И думала: а ведь самой мне тоже ничего не надо, не надо ничего одной…
Чино, впрочем, в грязь не полез. Остался на берегу, купаться не стал. Только горлышко бутылочное показывал, только качался, только компанию созывал.
— Мог бы и целую прихватить, — укорил шофер, подойдя, шепотом. — Целая есть небось. Запас имеете…
— На машине съездим? — качнулся Чино.
— Куда?
— Где запас.
— Съездим.
— Тогда пей.
Шофер украдкой глотнул, ожегся, нос покраснел тут же. Подоспел и Миша. Тоже хлебнул. Володя покрутил бутылку, глянул через зеленоватое на Чино, подмигнул:
— 3-за д-дядю. Есть?
И тоже чуть-чуть вылакал…
Они обстали Чино, как лучшие друзья.
— Тоже поедете? — спросил Чино, из-под челки хитро глядючи.
— Я в-водки больше не х-хочу.
— Э, нет, не за водкой. На источник. — Чино снова качнулся.
— Куда? — Миша.
— Ты кота за хвост не тяни! — шофер.
— Не кота. Ваш туда пошел.
— К-куда?
— Кто — наш?
— Такой еще молодой, Володя.
— Я — В-володя.
— Он тоже Володя, — упрямился Чино. — И пошел. Я послал.

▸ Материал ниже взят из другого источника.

(* ===== verification/K8s.v ===== *)
(** * Shapes of the Kubernetes API objects

    The structs of k8s.io/api that the sources build, read or write, one
    module per Go struct, with the Go field names.  A record has the fields
    the sources mention; every other field of the struct travels in [rest]
    ([NoRest] in a composite literal that does not set it), so that "the rest
    of the object is untouched" can be stated.  Pointers are options; a nil
    map or slice is the empty one (no source function distinguishes them,
    except where a module says so). *)

From S2P Require Import Prelude.

(** Fields the sources never look at, as some serialised text. *)
Inductive Rest : Type := NoRest | Fields (json : string).

(** A value the sources only copy (tolerations, affinities, ...). *)
Record Opaque : Type := mkOpaque { serialized : string }.

(** A [resource.Quantity] is held by the text it is parsed from; comparing and
    evaluating quantities is the library's, see [QuantityOps]. *)
Module Quantity.
Record t := MustParse { text : string }.
(** [resource.Quantity{}] *)
Definition zero : t := MustParse "0".
End Quantity.

(** The operations of k8s.io/apimachinery/pkg/api/resource the sources call,
    a parameter of the development. *)
Class QuantityOps := {
  (** [q.Cmp(y)]: -1, 0 or 1 *)
  Quantity_Cmp : Quantity.t → Quantity.t → Z;
  (** [q.Value()], rounded up to an integer, an [int64] *)
  Quantity_Value : Quantity.t → Z;
  Quantity_IsZero : Quantity.t → bool;
}.

(** [intstr.IntOrString] *)
Inductive IntOrString : Type := FromInt32 (n : Z) | FromString (s : string).

Module ObjectMeta.
Record t := mk {
  Name : string;
  Namespace : string;
  Labels : gmap string string;
  Annotations : gmap string string;
  UID : string;
  CreationTimestamp : Time.t;
  DeletionTimestamp : option Time.t;
  Finalizers : list string;
  OwnerReferences : list Opaque;
  rest : Rest }.
End ObjectMeta.

(** [metav1.ObjectMeta{Name: name, Namespace: namespace, Labels: labels,
    Annotations: annotations}] *)
Definition newMeta (name namespace : string) (labels annotations : gmap string string) : ObjectMeta.t :=
  {| ObjectMeta.Name := name; ObjectMeta.Namespace := namespace;
     ObjectMeta.Labels := labels; ObjectMeta.Annotations := annotations;
     ObjectMeta.UID := ""; ObjectMeta.CreationTimestamp := Time.zero;
     ObjectMeta.DeletionTimestamp := None; ObjectMeta.Finalizers := [];
     ObjectMeta.OwnerReferences := []; ObjectMeta.rest := NoRest |}.

Module ResourceRequirements.
Record t := mk {
  Requests : gmap string Quantity.t;
  Limits : gmap string Quantity.t;
  rest : Rest }.
End ResourceRequirements.

Module SecretKeySelector.
Record t := mk {
  Name : string;
  Key : string;
  rest : Rest }.
End SecretKeySelector.

Module EnvVarSource.
Record t := mk {
  SecretKeyRef : option SecretKeySelector.t;
  rest : Rest }.
End EnvVarSource.

Module EnvVar.
Record t := mk {
  Name : string;
  Value : string;
  ValueFrom : option EnvVarSource.t }.
End EnvVar.

(** [SecretRef] is the name in the secret reference. *)
Module EnvFromSource.
Record t := mk {
  SecretRef : option string;
  rest : Rest }.
End EnvFromSource.

Module VolumeMount.
Record t := mk {
  Name : string;
  ReadOnly : bool;
  MountPath : string;
  SubPath : string;
  rest : Rest }.
End VolumeMount.

(** [PersistentVolumeClaimVolumeSource] *)
Module PVCVolumeSource.
Record t := mk {
  ClaimName : string;
  ReadOnly : bool }.
End PVCVolumeSource.

Module EmptyDirVolumeSource.
Record t := mk {
  Medium : string;
  SizeLimit : option Quantity.t }.
End EmptyDirVolumeSource.

Module SecretVolumeSource.
Record t := mk {
  SecretName : string;
  Optional : option bool;
  rest : Rest }.
End SecretVolumeSource.

Module VolumeSource.
Record t := mk {
  PersistentVolumeClaim : option PVCVolumeSource.t;
  EmptyDir : option EmptyDirVolumeSource.t;
  Secret : option SecretVolumeSource.t;
  rest : Rest }.
End VolumeSource.

Module Volume.
Record t := mk {
  Name : string;
  Source : VolumeSource.t }.
End Volume.

Module HTTPGetAction.
Record t := mk {
  Path : string;
  Port : IntOrString;
  rest : Rest }.
End HTTPGetAction.

Module ProbeHandler.
Record t := mk {
  HTTPGet : option HTTPGetAction.t;
  TCPSocket : option IntOrString;
  rest : Rest }.
End ProbeHandler.

Module Probe.
Record t := mk {
  Handler : ProbeHandler.t;
  InitialDelaySeconds : Z;
  PeriodSeconds : Z;
  SuccessThreshold : Z;
  rest : Rest }.
End Probe.

(** [CapabilitiesDrop] is [Capabilities.Drop]. *)
Module SecurityContext.
Record t := mk {
  AllowPrivilegeEscalation : option bool;
  RunAsNonRoot : option bool;
  RunAsUser : option Z;
  RunAsGroup : option Z;
  CapabilitiesDrop : list string;
  rest : Rest }.
End SecurityContext.

Module ContainerPort.
Record t := mk {
  Name : string;
  ContainerPort : Z;
  rest : Rest }.
End ContainerPort.

Module Container.
Record t := mk {
  Name : string;
  Image : string;
  ImagePullPolicy : string;
  Command : list string;
  Args : list string;
  WorkingDir : string;
  Ports : list ContainerPort.t;
  EnvFrom : list EnvFromSource.t;
  Env : list EnvVar.t;
  Resources : ResourceRequirements.t;
  VolumeMounts : list VolumeMount.t;
  LivenessProbe : option Probe.t;
  ReadinessProbe : option Probe.t;
  TerminationMessagePath : string;
  TerminationMessagePolicy : string;
  RestartPolicy : option string;
  SecurityContext : option SecurityContext.t;
  rest : Rest }.
End Container.

(** [FSGroup] is [SecurityContext.FSGroup]; [ImagePullSecrets] the names of the references. *)
Module PodSpec.
Record t := mk {
  ServiceAccountName : string;
  DeprecatedServiceAccount : string;
  EnableServiceLinks : option bool;
  AutomountServiceAccountToken : option bool;
  FSGroup : option Z;
  Containers : list Container.t;
  InitContainers : list Container.t;
  Volumes : list Volume.t;
  Tolerations : list Opaque;
  NodeSelector : gmap string string;
  Affinity : option Opaque;
  PriorityClassName : string;
  ImagePullSecrets : list string;
  RestartPolicy : string;
  TerminationGracePeriodSeconds : option Z;
  rest : Rest }.
End PodSpec.

Module PodTemplateSpec.
Record t := mk {
  Meta : ObjectMeta.t;
  Spec : PodSpec.t }.
End PodTemplateSpec.

Module ContainerStateWaiting.
Record t := mk {
  Reason : string;
  Message : string }.
End ContainerStateWaiting.

Module ContainerStateRunning.
Record t := mk {
  StartedAt : Time.t }.
End ContainerStateRunning.

Module ContainerStateTerminated.
Record t := mk {
  ExitCode : Z;
  Reason : string;
  Message : string }.
End ContainerStateTerminated.

Module ContainerState.
Record t := mk {
  Waiting : option ContainerStateWaiting.t;
  Running : option ContainerStateRunning.t;
  Terminated : option ContainerStateTerminated.t }.
End ContainerState.

Module ContainerStatus.
Record t := mk {
  Name : string;
  State : ContainerState.t;
  Ready : bool;
  Started : option bool }.
End ContainerStatus.

(** [PodCondition], [JobCondition] and [PersistentVolumeClaimCondition]. *)
Module Condition.
Record t := mk {
  Type_ : string;
  Status : string;
  Reason : string;
  Message : string }.
End Condition.

Module PodStatus.
Record t := mk {
  Phase : string;
  Conditions : list Condition.t;
  InitContainerStatuses : list ContainerStatus.t;
  ContainerStatuses : list ContainerStatus.t }.
End PodStatus.

Module Pod.
Record t := mk {
  Meta : ObjectMeta.t;
  Spec : PodSpec.t;
  Status : PodStatus.t }.
End Pod.

Module JobSpec.
Record t := mk {
  Parallelism : option Z;
  Completions : option Z;
  BackoffLimit : option Z;
  ActiveDeadlineSeconds : option Z;
  TTLSecondsAfterFinished : option Z;
  Suspend : option bool;
  Template : PodTemplateSpec.t;
  rest : Rest }.
End JobSpec.

Module JobStatus.
Record t := mk {
  Conditions : list Condition.t;
  Active : Z;
  Failed : Z;
  Ready : option Z }.
End JobStatus.

Module Job.
Record t := mk {
  Meta : ObjectMeta.t;
  Spec : JobSpec.t;
  Status : JobStatus.t }.
End Job.

(** [Selector] is [Selector.MatchLabels]. *)
Module StatefulSetSpec.
Record t := mk {
  Replicas : option Z;
  Selector : option (gmap string string);
  Template : PodTemplateSpec.t;
  PodManagementPolicy : string;
  rest : Rest }.
End StatefulSetSpec.

Module StatefulSetStatus.
Record t := mk {
  Replicas : Z;
  ReadyReplicas : Z }.
End StatefulSetStatus.

Module StatefulSet.
Record t := mk {
  Meta : ObjectMeta.t;
  Spec : StatefulSetSpec.t;
  Status : StatefulSetStatus.t }.
End StatefulSet.

Module ServicePort.
Record t := mk {
  Protocol : string;
  Name : string;
  Port : Z;
  TargetPort : IntOrString;
  rest : Rest }.
End ServicePort.

Module ServiceSpec.
Record t := mk {
  Ports : list ServicePort.t;
  Selector : gmap string string;
  PublishNotReadyAddresses : bool;
  rest : Rest }.
End ServiceSpec.

(** For every load balancer ingress point, the [Error] of each of its ports. *)
Module LoadBalancerStatus.
Record t := mk {
  Ingress : list (list (option string)) }.
End LoadBalancerStatus.

Module Service.
Record t := mk {
  Meta : ObjectMeta.t;
  Spec : ServiceSpec.t;
  LoadBalancer : LoadBalancerStatus.t }.
End Service.

(** [Requests] is [Resources.Requests]. *)
Module PersistentVolumeClaimSpec.
Record t := mk {
  AccessModes : list string;
  Requests : gmap string Quantity.t;
  StorageClassName : option string;
  rest : Rest }.
End PersistentVolumeClaimSpec.

Module PersistentVolumeClaimStatus.
Record t := mk {
  Phase : string;
  AllocatedResourceStatuses : gmap string string;
  Conditions : list Condition.t }.
End PersistentVolumeClaimStatus.

Module PersistentVolumeClaim.
Record t := mk {
  Meta : ObjectMeta.t;
  Spec : PersistentVolumeClaimSpec.t;
  Status : PersistentVolumeClaimStatus.t }.
End PersistentVolumeClaim.

Module IngressServiceBackend.
Record t := mk {
  Name : string;
  PortName : string }.
End IngressServiceBackend.

Module HTTPIngressPath.
Record t := mk {
  Path : string;
  PathType : option string;
  Backend : option IngressServiceBackend.t }.
End HTTPIngressPath.

(** [Paths] is [HTTP.Paths]. *)
Module IngressRule.
Record t := mk {
  Host : string;
  Paths : list HTTPIngressPath.t }.
End IngressRule.

Module IngressTLS.
Record t := mk {
  Hosts : list string;
  SecretName : string }.
End IngressTLS.

Module IngressSpec.
Record t := mk {
  IngressClassName : option string;
  TLS : list IngressTLS.t;
  Rules : list IngressRule.t;
  rest : Rest }.
End IngressSpec.

Module Ingress.
Record t := mk {
  Meta : ObjectMeta.t;
  Spec : IngressSpec.t;
  LoadBalancer : LoadBalancerStatus.t }.
End Ingress.

Module Secret.
Record t := mk {
  Meta : ObjectMeta.t;
  Data : gmap string string;
  StringData : gmap string string;
  rest : Rest }.
End Secret.

Module Event.
Record t := mk {
  Reason : string;
  Message : string;
  EventTime : Time.t;
  FirstTimestamp : Time.t;
  LastTimestamp : Time.t;
  rest : Rest }.
End Event.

— Да говори толком, пацан, что ли? Да ты спутал его с кем, а? Он же в доме остался, куда он пойдет. Это мы на колесах, а ему идти некуда.
— Я говорю, значит, знаю. Он мне — чай, я ему — показал…
— П-постой, п-постой…
А Миша, тупо на Чино смотревший до того, вдруг подскочил и заорал:
— Людка! Орехов твой сбежал! Слышишь? Орехов сбежал, что я говорил…
И Миша ринулся к Воскресенской, стоявшей неподвижно поодаль и смотревшей пустыми глазами.
— Сбежал, сволочь. Я так и знал. Я говорил… — орал Миша, не умолкая.
Повариха пошевелилась на своем месте, отогнала что-то от щеки и снова застыла, как ватная. Шофер чесал и чесал в голове, а Володя вдруг потянулся к Чино, приобнял его за плечи, привлек к себе:
— С-снова за с-свое, да?
— Почему? — пытался удивиться тот.
— С-снова б-бредятину п-пороть? Ну-ка д-доставай цветок. Доставай, д-доставай…
Володя сгреб его и принялся переминать в толстых своих руках. Чино хныкал:
— Это он сам. Это не я. Он сам спрашивал, куда идти. А я не знаю ничего. Хоть так, говорю, иди, хоть так. Может, где и есть. А он: я, мол, дорогу знаю…
— Врешь, не уйдешь, — тискал его Володя все больней, с неподдельной неприязнью глядя прямо в глаза, под челку. — Где его в-видел? С-сам в кошару заезжал?
— Нет, нет, — завизжал и забился тут Чино, — он сам пришел, ты чего в натуре? Сам.
— Убежал, гад, — все орал, кликушествовал Миша. — Все своровал небось. Я его знаю, все украл. Деньги забрал и утек. Ловить его, вперед, я знаю…
Он держал уже Воскресенскую за руку.
— Вперед, за мной, далеко не уйдет, вор, сволочь, такие всегда…
Он сжимал руку Воскресенской выше локтя своей перепачканной пятерней, и на ее коже оставались грязные разводы от его пальцев.